Alors que les abeilles domestiques sont généralistes et se nourrissent de tout ce qu’elles peuvent trouver, les bourdons ont tendance à avoir un régime alimentaire hautement spécialisé, et les fleurs ont développé des relations étroites avec des espèces particulières. Des plantes comme le trèfle rouge ont des tubes floraux longs et complexes que seules les espèces à longue langue comme Bombus hortorum peuvent atteindre. Dans des systèmes hautement spécialisés comme celui-ci, la perte de la plante ou du pollinisateur pourrait entraîner la perte de l’autre, provoquant une cascade d’extinctions.
Printemps silencieux ?
Le changement climatique n’est pas la seule menace pour les bourdons. Les changements dans la façon dont les terres sont utilisées – plus d’agriculture riche en pesticides, moins de prairies sauvages – signifient moins de fourrage. Cela a provoqué des déclins massifs, même assez récemment. Le bourdon humble de Cullum (Bombus cullumanus) a décliné de 80 % à l’échelle mondiale depuis 2010
Mais les bourdons sauvages sont résilients et réagissent plus rapidement aux améliorations de leur habitat, comme les bandes de fleurs sauvages, que les abeilles domestiques. Au Royaume-Uni, le bourdon à poil court (Bombus subterraneus) a été déclaré éteint en 2000, mais la collaboration entre la RSPB et le Bumblebee Conservation Trust a permis de réintroduire l’espèce sur des sites du sud de l’Angleterre, près de Dungeness et de Romney Marsh.

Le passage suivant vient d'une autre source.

(** X18. A saved default account is where withdrawals go.  After
    [BankAccount.save] of an active account marked as default, wherever its
    key falls in the table, the account is the only default account of its
    user, the lookup of the user's default account finds it, and a
    withdrawal of an amount the wallet can bear, made without naming an
    account, is accepted and goes to it. *)
Theorem saved_default_account_receives_withdrawals
    (new_customer_id : nat -> string) (s : Store) (b : BankAccount)
    (pos : nat) (amt : Z) (descr : string) :
  is_default b = true ->
  is_active b = true ->
  amt <= available_balance (default new_wallet (wallets s !! bank_user b)) ->
  let s' := with_bank_accounts s (BankAccount_save b pos (bank_accounts s)) in
  (forall x, x ∈ bank_accounts s' -> bank_user x = bank_user b ->
     is_default x = true -> x = b)
  /\ default_bank_account s' (bank_user b) = Some b
  /\ (WalletService.create_withdrawal new_customer_id (bank_user b) amt None
        descr s').2
     = WithdrawalStarted (length (transactions s)) (bank_name b).
Proof.
  intros Hd Hact Hle s'.
  destruct (bank_account_save_rows b pos (bank_accounts s) Hd) as [Hin Honly].
  assert (Hfind : forall s0, bank_accounts s0 = bank_accounts s' ->
            default_bank_account s0 (bank_user b) = Some b).
  { intros s0 Hb0. unfold default_bank_account. rewrite Hb0.
    apply find_unique; [exact Hin| |].
    - by rewrite Hd, Hact, bool_decide_eq_true_2.
    - intros x Hx Hf. apply andb_prop in Hf as [Hf _].
      apply andb_prop in Hf as [Hu Hdx].
      apply bool_decide_eq_true_1 in Hu. by apply Honly. }
  split; [exact Honly|]. split; [by apply Hfind|].
  unfold WalletService.create_withdrawal.
  pose proof (get_or_create_wallet_spec new_customer_id (bank_user b) s') as H.
  destruct (WalletService.get_or_create_wallet new_customer_id (bank_user b) s')
    as [s1 w1].
  destruct H as (_ & (Ha & _) & Htx & Hb & _).
  unfold can_withdraw. rewrite Ha. simpl.
  rewrite (proj2 (Z.leb_le _ _) Hle). simpl.
  rewrite (Hfind s1 Hb). simpl. by rewrite Htx.
Qed.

Si les habitats des espèces à l’aire de répartition réduite peuvent être améliorés et étendus, il y a un espoir de prévenir les extinctions à mesure que le climat se réchauffe. L’organisation caritative Buglife travaille sur un réseau de « B-Lines » – des bandes de prairies de fleurs sauvages qui peuvent relier des fragments d’habitat utile et s’assurer que les bourdons ne sont pas piégés dans ces poches rétrécies.
Les bourdons nous offrent un régime coloré de fruits et légumes grâce à leur marque particulière de pollinisation. Nous devons à nos amis à poils de les aider à survivre aux grands changements que le changement climatique apportera à leur monde.